Rowles had another top 20 hit in the UK with "Hush... Not a Word to Mary", also in 1968. This song also charted in the Netherlands.

In the US, "Cheryl Moana Marie" got noticed in the summer of 1970 by some West Coast radio stations, but it took until the end of 1970 for the song to chart nationally, peaking at number 64 on the Billboard Hot 100 and number 78 on the Cash Box Top 100, respectively, in early 1971. In Canada, the song made three separate appearances on the charts, with its third time peaking at number 76, on February 13, 1971, and also appeared on the MOR chart at No. 26.

He was the feature of a 2008 documentary entitled The Secret Life of John Rowles.

Rowles had a cameo role in the 2008 New Zealand film, Second Hand Wedding.

He appeared in the 2009 New Zealand version of Dancing with the Stars. He was partnered with Krystal Stewart. Under doctor's orders, he had to retire from the competition but has since recovered.

==Honours and awards==
In 1974, Rowles received the Benny Award from the Variety Artists Club of New Zealand Inc, the highest honour available to a New Zealand variety entertainer.

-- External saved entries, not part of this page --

(* ===== verification/Lru.v ===== *)
(** * The sharded LRU

    [src/pingora-lru/src/lib.rs]: [LruUnit], a hash table of weighted entries
    with the list of its keys in order of use, and [Lru], [N] such units with
    shared counters.  [None] is a panic.

    The units' locks make each method atomic on its shard, so a method is one
    step here; the relaxed counters are updated within that step. *)

From stdpp Require Import base numbers option gmap list.
From S2P Require Import Prelude LinkedList.
Local Open Scope Z_scope.

Inductive Placement := PlaceHead | PlaceTail.
Inductive Upsert := Updated (old : Z) | NewlyAdmitted | Rejected.

Section unit.
Context {T : Type}.

Record LruNode := mkLruNode { ln_data : T; list_index : Z; ln_weight : Z }.

Record LruUnit := mkUnit {
  lookup_table : gmap Z LruNode;
  order : LinkedList Z;
  used_weight : Z
}.

(** The hash table is a finite map; the list's values are the keys. *)
Definition unit_with_capacity : LruUnit := mkUnit ∅ (LinkedList.with_capacity 0) 0.

Definition unit_peek (u : LruUnit) (key : Z) : option T := ln_data <$> lookup_table u !! key.
Definition unit_peek_weight (u : LruUnit) (key : Z) : option Z :=
  ln_weight <$> lookup_table u !! key.

Definition set_node_data (d : T) (n : LruNode) : LruNode :=
  mkLruNode d (list_index n) (ln_weight n).

(** Returns the node, the unit's used weight and the old weight. *)
Definition adjust_weight (node : LruNode) (used weight : Z) : LruNode * Z * Z :=
  let old_weight := ln_weight node in
  if weight =? old_weight then (node, used, old_weight)
  else (mkLruNode (ln_data node) (list_index node) weight,
        wsub (wadd used weight) old_weight, old_weight).

(** A new entry at the head. *)
Definition unit_push (key : Z) (data : T) (weight : Z) (u : LruUnit) : option LruUnit :=
  '(list_index, ord) ← push_head key (order u);
  Some (mkUnit (<[key := mkLruNode data list_index weight]> (lookup_table u)) ord
          (wadd (used_weight u) weight)).

Definition unit_admit (key : Z) (data : T) (weight : Z) (u : LruUnit) : option (Z * LruUnit) :=
  match lookup_table u !! key with
  | Some node =>
      let '(node, used, old_weight) := adjust_weight node (used_weight u) weight in
      let node := set_node_data data node in
      ord ← promote (list_index node) (order u);
      Some (old_weight, mkUnit (<[key := node]> (lookup_table u)) ord used)
  | None => u ← unit_push key data weight u; Some (0, u)
  end.

Definition unit_increment_weight (key : Z) (admit_data : T) (delta : Z) (max_weight : option Z)
    (u : LruUnit) : option (Z * Z * bool * LruUnit) :=
  match lookup_table u !! key with
  | Some node =>
      let incremented := saturating_add (ln_weight node) delta in
      let new_weight :=
        match max_weight with
        | None => incremented
        | Some m => Z.max (Z.min incremented m) (ln_weight node)
        end in
      let '(node, used, old_weight) := adjust_weight node (used_weight u) new_weight in
      ord ← promote (list_index node) (order u);
      Some (old_weight, new_weight, false, mkUnit (<[key := node]> (lookup_table u)) ord used)
  | None =>
      let weight := Z.max (match max_weight with None => delta | Some m => Z.min delta m end) 1 in
      u ← unit_push key admit_data weight u;
      Some (0, weight, true, u)
  end.

(** [update] returns the new data and the weight it asks for. *)
Definition unit_update_or_admit (key : Z) (update : T -> Z -> T * Z) (admit_data : T * Z)
    (u : LruUnit) : option (option Z * Z * LruUnit) :=
  match lookup_table u !! key with
  | Some node =>
      let '(data, w) := update (ln_data node) (ln_weight node) in
      let node := set_node_data data node in
      let new_weight := Z.max w 1 in
      let '(node, used, old_weight) := adjust_weight node (used_weight u) new_weight in
      ord ← promote (list_index node) (order u);
      Some (Some old_weight, new_weight, mkUnit (<[key := node]> (lookup_table u)) ord used)
  | None =>
      let '(data, weight) := admit_data in
      let weight := Z.max weight 1 in
      u ← unit_push key data weight u;
      Some (None, weight, u)
  end.

Definition unit_access (key : Z) (u : LruUnit) : option (bool * LruUnit) :=
  match lookup_table u !! key with
  | Some node =>
      ord ← promote (list_index node) (order u);
      Some (true, mkUnit (lookup_table u) ord (used_weight u))
  | None => Some (false, u)
  end.

Definition unit_set_weight (key weight : Z) (u : LruUnit) : option Z * LruUnit :=
  match lookup_table u !! key with
  | None => (None, u)
  | Some node =>
      let '(node, used, old_weight) := adjust_weight node (used_weight u) weight in
      (Some old_weight, mkUnit (<[key := node]> (lookup_table u)) (order u) used)
  end.

Definition unit_set_weight_if_unchanged (key expected_weight weight : Z) (u : LruUnit)
    : bool * LruUnit :=
  match lookup_table u !! key with
  | None => (false, u)
  | Some node =>
      if ln_weight node =? expected_weight then
        let '(node, used, _) := adjust_weight node (used_weight u) weight in
        (true, mkUnit (<[key := node]> (lookup_table u)) (order u) used)
      else (false, u)
  end.

Definition need_promote (u : LruUnit) (key limit : Z) : option bool :=
  near ← exist_near_head key limit (order u); Some (negb near).

Definition unit_evict (u : LruUnit) : option (option (T * Z) * LruUnit) :=
  '(o, ord) ← pop_tail 0 (order u);
  match o with
  | None => Some (None, mkUnit (lookup_table u) ord (used_weight u))
  | Some key =>
      node ← lookup_table u !! key;
      Some (Some (ln_data node, ln_weight node),
            mkUnit (delete key (lookup_table u)) ord (wsub (used_weight u) (ln_weight node)))
  end.

Definition unit_peek_lru (u : LruUnit) : option (T * Z) :=
  idx ← tail (order u);
  key ← peek (order u) idx;
  node ← lookup_table u !! key;
  Some (ln_data node, ln_weight node).

Definition unit_remove (key : Z) (u : LruUnit) : option (option (T * Z) * LruUnit) :=
  match lookup_table u !! key with
  | None => Some (None, u)
  | Some node =>
      '(list_key, ord) ← remove 0 (list_index node) (order u);
      if key =? list_key then
        Some (Some (ln_data node, ln_weight node),
              mkUnit (delete key (lookup_table u)) ord (wsub (used_weight u) (ln_weight node)))
      else None
  end.

Definition unit_insert_at (key : Z) (data : T) (weight : Z) (placement : Placement) (u : LruUnit)
    : option (bool * LruUnit) :=
  match lookup_table u !! key with
  | Some _ => Some (false, u)
  | None =>
      '(list_index, ord) ← match placement with
                           | PlaceHead => push_head key (order u)
                           | PlaceTail => push_tail key (order u)
                           end;
      Some (true, mkUnit (<[key := mkLruNode data list_index weight]> (lookup_table u)) ord
                    (wadd (used_weight u) weight))
  end.

Definition unit_insert_tail (key : Z) (data : T) (weight : Z) : LruUnit -> option (bool * LruUnit) :=
  unit_insert_at key data weight PlaceTail.

(** [LruUnitIter::next]. *)
Definition unit_iter_next (u : LruUnit) (it : Iter) : option (option (T * Z) * Iter) :=
  '(o, it) ← iter_next (order u) it;
  match o with
  | None => Some (None, it)
  | Some key => node ← lookup_table u !! key; Some (Some (ln_data node, ln_weight node), it)
  end.

End unit.
Arguments LruNode : clear implicits.
Arguments LruUnit : clear implicits.

(** ** The sharded LRU *)

Section lru.
Context {T : Type}.

Record Lru := mkLru {
  units : list (LruUnit T);
  shard_lens : list Z;
  weight : Z;
  weight_limit : Z;
  len_watermark : option Z;
  lru_len : Z;
  evicted_weight : Z;
  evicted_len : Z
}.

Definition lru_new (n : nat) (weight_limit : Z) (len_watermark : option Z) : Lru :=
  mkLru (replicate n unit_with_capacity) (replicate n 0) 0 weight_limit len_watermark 0 0 0.

(** Number of shards, and the shard of a key; [% 0] panics. *)
Definition shards (l : Lru) : Z := zlen (units l).
Definition get_shard (key n_shards : Z) : option nat :=
  if n_shards =? 0 then None else Some (Z.to_nat (key mod n_shards)).
Lemma evict_loop_spec fuel rng k l vss :
  lru_ok l vss -> units l <> [] -> rng_ok (length (units l)) rng ->
  total vss < usize_mod -> count vss < usize_mod -> 0 <= weight_limit l ->
  match len_watermark l with Some w => 0 <= w | None => True end -> count vss < Z.of_nat fuel ->
  exists items l' vss',
    evict_loop fuel rng k (weight l) (lru_len l) (weight_limit l) l = Some (items, l') /\
    lru_ok l' vss' /\ within_limits l' /\ same_limits l l' /\ evicted_tails vss vss' /\
    total vss = total vss' + items_weight items /\ count vss = count vss' + zlen items.
Proof.
  revert k l vss. induction fuel as [|fuel IH]; intros k l vss H Hne Hr Ht Hc Hlim Hwm Hf;
    pose proof (sums_nonneg vss (lo_pos _ _ H)) as [Ht0 Hc0]; [lia|].
  cbn [evict_loop].
  destruct (over_limit (weight l) (lru_len l) (weight_limit l) l) eqn:Hover.
  2: { exists [], l, vss. split; [done|]. split; [done|]. split; [by eapply over_limit_false|].
       split; [done|]. split; [apply evicted_tails_refl|]. simpl. change (zlen []) with 0. lia. }
  destruct (choose_spec rng k l vss H Hne Hr) as (i & -> & Hi). cbn [mbind option_bind].
  destruct (probe_spec (length (units l)) i l vss H Hi)
    as [(j & vs & key & [d w] & l1 & Hj & Hlast & -> & Hok1 & Hs1)|(l1 & -> & Hok1 & Hs1 & Hall)];
    cbn [mbind option_bind].
  - destruct (removelast_effect vs key d w Hlast) as [Hv Hz].
    pose proof (total_insert vss j vs (removelast vs) Hj) as Htot.
    pose proof (count_insert vss j vs (removelast vs) Hj) as Hcnt.
    pose proof (sums_nonneg _ (lo_pos _ _ Hok1)) as [Ht1 Hc1].
    destruct Hs1 as (Hs1 & Hs2 & Hs3).
    assert (Hw : 1 <= w).
    { apply last_Some_elem_of in Hlast.
      pose proof (Forall_lookup_1 _ _ _ _ (lo_pos _ _ H) Hj) as Hpos.
      unfold weights_ok in Hpos. rewrite Forall_forall in Hpos. apply Hpos in Hlast.
      simpl in Hlast. lia. }
    assert (Ew : saturating_sub (weight l) w = weight l1).
    { rewrite (lo_weight _ _ H), (lo_weight _ _ Hok1), !Z.mod_small by lia.
      unfold saturating_sub. lia. }
    assert (El : saturating_sub (lru_len l) 1 = lru_len l1).
    { rewrite (lo_len _ _ H), (lo_len _ _ Hok1), !Z.mod_small by lia. unfold saturating_sub. lia. }
    cbn [snd]. rewrite Ew, El, <- Hs1.
    destruct (IH (S k) l1 (<[j := removelast vs]> vss)) as (items & l2 & vss' & -> & Hok2 & Hw2 & Hs2' & Htl & Ht2 & Hc2);
      rewrite ?Hs1, ?Hs2, ?Hs3; auto; try lia.
    { intros Hnil. apply Hne. apply length_zero_iff_nil. rewrite <- Hs3, Hnil. done. }
    exists ((d, w) :: items), l2, vss'. split; [done|]. split; [done|]. split; [done|].
    split; [by eapply same_limits_trans|]. split; [by eapply evicted_tails_step|].
    simpl. rewrite zlen_cons. lia.
  - assert (Hemp : Forall (.= []) vss).
    { eapply (round_trip_empty vss i (length (units l))); [|done|done].
      symmetry. apply (Forall2_length _ _ _ (lo_units _ _ H)). }
    destruct (empty_sums vss Hemp) as [Hz1 Hz2]. destruct Hs1 as (Hs1 & Hs2 & Hs3).
    exists [], l1, vss. split; [done|]. split; [done|]. split.
    { unfold within_limits. rewrite Hs1, Hs2, (lo_weight _ _ Hok1), (lo_len _ _ Hok1), Hz1, Hz2.
      split; [rewrite Z.mod_0_l by done; lia|]. destruct (len_watermark l); [|done].
      rewrite Z.mod_0_l by done. lia. }
    split; [done|]. split; [apply evicted_tails_refl|]. simpl. change (zlen []) with 0. lia.
Qed.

Rowles was appointed an Officer of the Order of the British Empire in the 1979 New Year Honours, for services to entertainment and New Zealand interests in the United States. He was appointed a Knight Companion of the New Zealand Order of Merit, for services to entertainment, in the 2018 Queen's Birthday Honours.

==Awards==
===Aotearoa Music Awards===
The Aotearoa Music Awards (previously known as New Zealand Music Awards (NZMA)) are an annual awards night celebrating excellence in New Zealand music and have been presented annually since 1965.

! Ref.

| Year | Nominee / work | Award | Result | Ref. |
|---|---|---|---|---|
| 1978 | John Rowles | Male Artist of the Year | Won |  |

== Family ==
His older brother Wally Rowles was a solo singer with his own career, and for a while went under the name of Frankie Price. He later changed his name again to Frankie Rowles due to an artist "Price" who was working in Australia. Under Frankie Price he recorded three singles: "Pancho Lopez" b/w "Walk Like a Man", "Another Tear Falls" b/w "I Could Have Loved You So Well" and "Sweet Mary" b/w "Take a Little Time", all of which were released on the Polydor label. Under the name Frankie Rowles, he recorded the single "Ma Vie C'est Toi" b/w "Live a Little Longer" which was released on the Gemini label. He died at age 59 on 24 March 2004.

His sister Tania Rowles was a recording artist whose single "Don't Turn Around" was released on the RCA label in 1986. She was the winner of the New Zealand Music Award for Breakthrough Artist of the Year in 1986.

== Autobiography ==
Rowles released his autobiography, in collaboration with Angus Gillies, titled If I Only Had Time: THE AUTOBIOGRAPHY with Angus Gillies, in October 2012.